Comment by Jennifer Mack on JIRA:
P.S. u5c504 should be getting a GSC242 FIT with > 60 sources in the fov (but only one in the PC chip) in the attachment below you can see the tiny red circles are systematically offset from the real sources.
!image-2023-10-05-14-43-49-094.png!
Comment by Steve Goldman on JIRA:
From my understanding it does the alignment on the sources it finds in all of chips at the same time. I know that because I asked the same question to warren yesterday. I'm not sure how it stores the flags for bad pixels and CRs, but I know that it is a step before the alignment. I can check if its stored in the DQ array.
The problem step that gets me stuck is during the call to daophot. Our internal docs also refers to it as a black box. I know that there should be matches, and I can see that with the input catalogs (attached).
Comment by Steve Goldman on JIRA:
The offset is interesting. This is something Warren mentioned about the difference between our results:
Specifically, the CRVAL1
and CRVAL2
keyword differences are very large. In fact, the RA/Dec of the center pixel of the PC in my FLT file would land at (402.529, 378.116) in your FLT file, not (400,400). This would definitely keep the fitting routine from working, since all the sources from the PC would be offset by this difference (over 22 pixels) relative to the sources from the other chips. Now it is just a matter of working out what has crept into your environment (or the pipeline?) to cause this offset.
Comment by Jennifer Mack on JIRA:
A 25 pixel offset is >1" offset, which I believe is the default value for the tweakreg (tweakwcs) parameter searchrad.
https://drizzlepac.readthedocs.io/en/deployment/tweakreg.html
Can you try increasing this to 2" and see if it has any effect?
Comment by Steve Goldman on JIRA:
Setting the searchrad=500 (the default in 250 in the tangent plane's units, i'm assuming pixels?) for matching_2dhist_fit() in align_utils.py still fails at getting more than 1 match.
Also, the function (match_2d_hist_fit) description is the following:
If the PC chip only has one identified source, maybe it is messing up when it is applying the fit to the PC?
I'm still working on testing versions of the dependencies to see if that is the issue.
Comment by Jennifer Mack on JIRA:
Wow, that's a huge search radius if that's in pixels. It must not be because 250 pix *0.05"/pix is 12" which would be insane.
Could it be in milliarcsec (e.g. 0.250") ? That would actually be too small in most cases. For WFPC2 era data, pointing errors should be between 1-2".
Thanks for looking in to this.... I will stay tuned.
Also, please let me know what you find about using the DQ arrays for masking before source detection. I'm glad to hear it fits sources from all chips as a single group. :)
Issue HLA-1112 was created on JIRA by Jennifer Mack:
Comment from Rick White in team_burgundy:
For image hst_5369_qr_wfpc2_wfpc2_u26kqr in the 2023-09-07 test sample, there are about 25 Gaia stars available for matching, but only about 10 of them (mostly saturated) appear in the final segment catalog.

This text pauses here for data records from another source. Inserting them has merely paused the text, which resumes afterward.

(** X3: the pages that only read show one and the same dataset: the
    encyclopedia, the edit page and GET [/api/words] show the stored dataset,
    the quiz list and the form show its category names in their stored order,
    and the dataset is stored unchanged afterwards. *)
Theorem reading_pages_agree {CM : CaseMap} (fs : FS) (d : Dataset) :
  stored fs = Some d ->
  let fs1 := snd (load_data fs) in
  encyclopedia fs = Some (d, fs1)
  /\ edit_words fs = Some (d, fs1)
  /\ api_words GET fs = Some (Ok (JsonData d), fs1)
  /\ testing fs = Some (Dict.keys d, fs1)
  /\ add_word None fs
     = Some (Ok {| categories := Dict.keys d; error := None;
                   success := None |}, fs1)
  /\ stored fs1 = Some d.
Proof.
  intros H fs1. destruct (stored_load _ H) as [L [S _]].
  unfold encyclopedia, edit_words, testing, add_word, api_words.
  rewrite L. repeat split; try reflexivity. exact S.
Qed.

Lemma reading_pages_agree_witness :
  let fs1 := snd (load_data None) in
  encyclopedia None = Some (get_default_data, fs1)
  /\ edit_words None = Some (get_default_data, fs1)
  /\ api_words GET None = Some (Ok (JsonData get_default_data), fs1)
  /\ testing None = Some (Dict.keys get_default_data, fs1)
  /\ add_word None None
     = Some (Ok {| categories := Dict.keys get_default_data; error := None;
                   success := None |}, fs1)
  /\ stored fs1 = Some get_default_data.
Proof.
  apply (@reading_pages_agree latin_cyrillic None get_default_data).
  exact stored_absent.
Defined.

(** X4: POST [/api/words] writes the dataset in which the term has the
    translation that was sent, in the category that was sent, and every other
    term of every category has the translation it had (or none, as before).
    When no string of that dataset holds a lone surrogate the request is
    answered with success and the following GET shows the dataset; otherwise
    the write raises and the file is left with an unfinished document. *)
Theorem api_post_sets_one_translation
    (english russian category : pystr) (fs : FS) (d : Dataset) :
  stored fs = Some d ->
  let d' := upserted category english russian d in
  translation_of category english d' = Some russian
  /\ (forall c0 e0,
        c0 <> category \/ e0 <> english ->
        translation_of c0 e0 d' = translation_of c0 e0 d)
  /\ if encodable_data d'
     then exists fs',
         api_words (POST english russian category) fs
         = Some (Ok JsonSuccess, fs')
         /\ api_words GET fs' = Some (Ok (JsonData d'), snd (load_data fs'))
     else write_failed (api_words (POST english russian category) fs).
Proof.
  intros H d'.
  split; [apply translation_of_upserted|].
  split; [intros c0 e0 N; apply translation_of_upserted_other; exact N|].
  destruct (encodable_data d') eqn:E.
  - destruct (@api_words_post_stored english russian category fs d H E)
      as [fs' [P S]].
    exists fs'. split; [exact P|].
    apply api_words_get_stored. exact S.
  - apply (@api_words_post_raises english russian category fs d H E).
Qed.

Lemma api_post_sets_one_translation_witness :
  let category := py "Гражданское право" in
  let d' := upserted category (py "tort") (py "деликт") get_default_data in
  translation_of category (py "tort") d' = Some (py "деликт")
  /\ (forall c0 e0,
        c0 <> category \/ e0 <> py "tort" ->
        translation_of c0 e0 d' = translation_of c0 e0 get_default_data)
  /\ exists fs',
       api_words (POST (py "tort") (py "деликт") category) None
       = Some (Ok JsonSuccess, fs')
       /\ api_words GET fs' = Some (Ok (JsonData d'), snd (load_data fs')).
Proof.
  intros category d'.
  pose proof (@api_post_sets_one_translation (py "tort") (py "деликт")
                category None get_default_data stored_absent) as [T [O R]].
  replace (encodable_data _) with true in R by (vm_compute; reflexivity).
  split; [exact T|]. split; [exact O | exact R].
Defined.
(** X19. Exporting the state and loading it again restores the graph. For
    a graph in which every degree is the number of incident edges and at
    most 2 and every edge joins two neighbouring lattice nodes (as every
    graph edited through the handlers is), and for any order in which the
    keys of the edge set are visited, [exportState] produces a state
    object, and applying that object to any state gives a graph with the
    same edges ([edges.has] agrees on every key) and the same degree for
    every node. *)
Theorem export_then_load_restores_graph
  (s s0 : state) (keys : list string) :
  degreeInvariant (lattice s) → latticeEdges (lattice s) →
  keys ≡ₚ (map_to_list (edges (lattice s))).*1 →
  ∃ obj, exportState s keys = Some obj
    ∧ (∀ k, hasKey (lattice (applyState s0 obj)) k = hasKey (lattice s) k)
    ∧ (∀ n, degreeOf (lattice (applyState s0 obj)) (keyOf n)
            = degreeOf (lattice s) (keyOf n)).
Proof.
  intros Hdeg Hlat Hperm.
  assert (Hin : ∀ k, k ∈ keys ↔ is_Some (edges (lattice s) !! k)).
  { intros k. rewrite Hperm. rewrite list_elem_of_fmap. split.
    - intros ([k' v] & -> & Hkv). apply elem_of_map_to_list in Hkv. eauto.
    - intros [v Hv]. exists (k, v). split; [done|].
      by apply elem_of_map_to_list. }
  destruct (export_all (lattice s) keys Hlat) as (tuples & Hm & Hf).
  { intros k Hk. by apply Hin. }
  unfold exportState. rewrite Hm. cbn [mbind option_bind].
  eexists. split; [reflexivity|].
  rewrite applyState_lattice by reflexivity.
  unfold loadEdges. cbn [getProp List.find fst snd String.eqb Ascii.eqb
                         Bool.eqb fmap option_fmap option_map].
  destruct (load_fold keys tuples Hf emptyGraph) as [He Hd].
  split.
  - intros k. specialize (He k).
    assert (Hempty : hasKey emptyGraph k = false)
      by (apply hasKey_false; apply lookup_empty).
    rewrite Hempty in He.
    destruct (hasKey (lattice s) k) eqn:E1.
    + apply He. left. apply Hin. by apply hasKey_true.
    + destruct (hasKey (fold_left loadEdge tuples emptyGraph) k) eqn:E2;
        [|done].
      destruct (proj1 He eq_refl) as [Hk | Hk]; [|done].
      apply Hin, hasKey_true in Hk. congruence.
  - intros n. rewrite Hd.
    destruct (Hdeg n) as [Hn _]. rewrite Hn.
    assert (E0 : degreeOf emptyGraph (keyOf n) = 0).
    { rewrite degreeOf_default. unfold emptyGraph. cbn [degree].
      by rewrite lookup_empty. }
    rewrite E0, (listHits_perm _ _ _ Hperm).
    destruct (lattice s) as [m d].
    rewrite (incidentCount_listHits m d). cbn [edges]. lia.
Qed.

End Bookmark.
(** * The contact-form pipeline of [script.js]

    A shallow embedding of the contact-form block of [src/script.js]
    (the [safe(() => { const forms = $$('.contact-form'); ... })] part):
    the input-name normalizer, the validation block, the best-effort
    append to [localStorage] and the feedback shown in the toast.

    JavaScript strings are sequences of UTF-16 code units; they are
    modelled as [list N], so that [.length], [.trim()] and the regular
    expression of the e-mail check see what the script sees. *)

From Stdlib Require Import ZArith NArith List Ascii String Bool Lia DecimalNat.
From stdpp Require Import gmap list strings.

Open Scope N_scope.

(** ** Strings *)

(** A literal of the script, as code units (the literals of the modelled
    block are ASCII). *)
Definition js (s : string) : list N :=
  map N_of_ascii (list_ascii_of_string s).

(** ECMAScript [WhiteSpace] and [LineTerminator] code points: what
    [String.prototype.trim] strips and what [\s] matches. *)
Definition is_space (c : N) : bool :=
  (c =? 9) || (c =? 10) || (c =? 11) || (c =? 12) || (c =? 13) || (c =? 32)
  || (c =? 160) || (c =? 5760)
  || ((8192 <=? c) && (c <=? 8202))
  || (c =? 8232) || (c =? 8233) || (c =? 8239) || (c =? 8287)
  || (c =? 12288) || (c =? 65279).
(** * OpenDart executive-purchase monitor: a shallow embedding

    Source: [monitor_executive_purchases_dart.py].

    - A Python [str] is a sequence of Unicode code points: [list Z].  The
      string literals of the source are written as UTF-8 literals and
      decoded by [u].
    - [response.json()] can return any JSON value ([json]).  A JSON object
      is a [Dict] with the members the program reads; listing entries and
      detail documents are maps from member names to strings ([Item]), the
      types the source declares ([ExecutiveDisclosure] has [str] fields,
      [extract_purchase_details] takes [content: str]).
    - The two OpenDart endpoints, the Telegram endpoint, the clock and the
      output directory form a [World]; an HTTP exchange ends in an
      [http_result].
    - A method returns an [outcome] (a value, an exception, or the
      exhaustion of the fuel of the [while True] loop) together with the
      events it performed, in order; the methods of [ExecutiveMonitor] also
      thread [processed_disclosures].
    - Message texts and log lines are represented by their template and
      its arguments; [setup_logging] and the contents of the result file
      are not modelled. *)

From Stdlib Require Import ZArith List Bool Lia String Ascii.
From stdpp Require Import base gmap sets list.
Import ListNotations.
Local Open Scope Z_scope.

(** ** Python strings *)

Abbreviation pystr := (list Z).

Module PyStr.

(** Decoding of a UTF-8 byte sequence into code points (used for the
    literals of this file only). *)
Fixpoint utf8_decode (fuel : nat) (bs : list Z) : pystr :=
  match fuel with
  | O => []
  | S fuel' =>
    match bs with
    | [] => []
    | b0 :: r0 =>
      if b0 <? 128 then b0 :: utf8_decode fuel' r0
      else if b0 <? 224 then
        match r0 with
        | b1 :: r1 =>
          ((b0 - 192) * 64 + (b1 - 128)) :: utf8_decode fuel' r1
        | _ => []
        end
      else if b0 <? 240 then
        match r0 with
        | b1 :: b2 :: r2 =>
          ((b0 - 224) * 4096 + (b1 - 128) * 64 + (b2 - 128))
            :: utf8_decode fuel' r2
        | _ => []
        end
      else
        match r0 with
        | b1 :: b2 :: b3 :: r3 =>
          ((b0 - 240) * 262144 + (b1 - 128) * 4096 + (b2 - 128) * 64
             + (b3 - 128)) :: utf8_decode fuel' r3
        | _ => []
        end
    end
  end.

Definition bytes_of_string (s : string) : list Z :=
  List.map (fun a => Z.of_N (N_of_ascii a)) (list_ascii_of_string s).

(** [u "..."] is the Python [str] written by the literal. *)
Definition u (s : string) : pystr :=
  let bs := bytes_of_string s in utf8_decode (length bs) bs.

(** [prefix_of p s]: [s.startswith(p)]. *)
Fixpoint prefix_of (p s : pystr) : bool :=
  match p, s with
  | [], _ => true
  | _ :: _, [] => false
  | a :: p', b :: s' => (a =? b) && prefix_of p' s'
  end.

(** [str_in p s]: the Python expression [p in s] on two strings. *)
Fixpoint str_in (p s : pystr) : bool :=
  prefix_of p s ||
  match s with
  | [] => false
  | _ :: s' => str_in p s'
  end.

(** [py_any f xs]: [any(f(x) for x in xs)]. *)
Definition py_any {A} (f : A -> bool) (xs : list A) : bool := existsb f xs.

(** [s[:n]] *)
Definition slice_to (n : nat) (s : pystr) : pystr := firstn n s.

(** [Py_UNICODE_ISSPACE]: the characters [str.strip()] removes and that
    [\s] matches in a [str] pattern. *)
Definition is_space (c : Z) : bool :=
  ((9 <=? c) && (c <=? 13)) || ((28 <=? c) && (c <=? 32)) ||
  (c =? 133) || (c =? 160) || (c =? 5760) ||
  ((8192 <=? c) && (c <=? 8202)) || (c =? 8232) || (c =? 8233) ||
  (c =? 8239) || (c =? 8287) || (c =? 12288).

Fixpoint lstrip (s : pystr) : pystr :=
  match s with
  | c :: s' => if is_space c then lstrip s' else s
  | [] => []
  end.

Definition rstrip (s : pystr) : pystr := rev (lstrip (rev s)).

(** [s.strip()] *)
Definition strip (s : pystr) : pystr := rstrip (lstrip s).

End PyStr.
Import PyStr.


(** ** Unicode data used by [re]

    [\d] in a [str] pattern matches every character of category Nd.  The
    table belongs to the interpreter's Unicode database, not to the
    program; it is taken as a parameter together with the one fact about
    it that does not depend on the Unicode version: below 128 the decimal
    digits are exactly ['0'..'9']. *)
Record UnicodeDb := {
  is_decimal : Z -> bool;
  is_decimal_ascii :
    forall c, 0 <= c < 128 -> is_decimal c = (48 <=? c) && (c <=? 57)
}.

(** The smallest such table: only ['0'..'9']. *)
Definition ascii_db : UnicodeDb :=
  {| is_decimal := fun c => (48 <=? c) && (c <=? 57);
     is_decimal_ascii := fun c _ => eq_refl |}.

(** ** Regular expressions: the fragment of [re] the source uses *)

Module Regex.

Inductive regex :=
| Eps
| Lit (c : Z)
| CharSet (p : Z -> bool)
| Seq (r1 r2 : regex)
| Repeat (lo : nat) (hi : option nat) (r : regex)
| Group (r : regex).

(** One way of matching: the text consumed, the text captured by group 1
    so far, and the remaining input. *)
Record way := { consumed : pystr; group1 : option pystr; rest : pystr }.

Definition hi_allows (hi : option nat) : bool :=
  match hi with Some O => false | _ => true end.

Definition hi_pred (hi : option nat) : option nat :=
  match hi with Some n => Some (Nat.pred n) | None => None end.

(** Greedy repetition [r{lo,hi}] of a body matcher [m], in backtracking
    order: one more iteration first, stopping here last.  An iteration has
    to consume input ([fuel] bounds the number of iterations by the length
    of the input). *)
Fixpoint repeat_greedy (m : option pystr -> pystr -> list way)
    (fuel lo : nat) (hi : option nat) (cap : option pystr) (s : pystr)
    : list way :=
  (match fuel with
   | O => []
   | S fuel' =>
     if hi_allows hi then
       flat_map (fun w1 =>
         if (length (rest w1) <? length s)%nat then
           List.map (fun w2 =>
                  {| consumed := consumed w1 ++ consumed w2;
                     group1 := group1 w2; rest := rest w2 |})
               (repeat_greedy m fuel' (Nat.pred lo) (hi_pred hi)
                              (group1 w1) (rest w1))
         else []) (m cap s)
     else []
   end) ++
  (match lo with
   | O => [{| consumed := []; group1 := cap; rest := s |}]
   | S _ => []
   end).
(** * Cryptography-Projects-2025-7B: a shallow embedding of the projects' cores

    The repository is a collection of independent Python programs.  Each
    [Module] below embeds the functions of one program that the
    specification makes claims about; the theorems follow the definitions.

    Conventions of the embedding.
    - A Python [int] is a [Z]; [%] and [//] are [Z.modulo] and [Z.div]
      (both round towards minus infinity, and the remainder has the sign of
      the divisor, in Python as in Rocq).
    - A Python [str] is a [string]; letters and upper-casing are modelled on
      the ASCII range, the code points 128..255 are treated as caseless
      non-letters, and [chr] is defined on 0..255.
    - A [float] is a binary64 primitive float.
    - A raised exception is the [Raise] constructor of [result]. *)

From Stdlib Require Import ZArith Zdivisibility List Sorted Permutation.
From Stdlib Require Import String Ascii Lia Floats Reals Lra Uint63.
From stdpp Require Import base option list gmap strings pretty.

Local Open Scope string_scope.
Local Open Scope list_scope.
Local Open Scope Z_scope.
#[local] Set Warnings "-inexact-float".

(** ** Python: exceptions, integers, strings *)

Module Py.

I wonder whether the detection threshold issues in the WFPC2 catalogs could be the culprit in getting good Gaia alignments. If the threshold is too shallow (by a lot) then the Gaia stars do not get detected, and as a result the images do not get aligned.
It would be worthwhile to have a look at this particular visit to see why it does not get aligned to Gaia; I think the fraction of WFPC2 datasets that do get aligned will be very small if even this one does not succeed.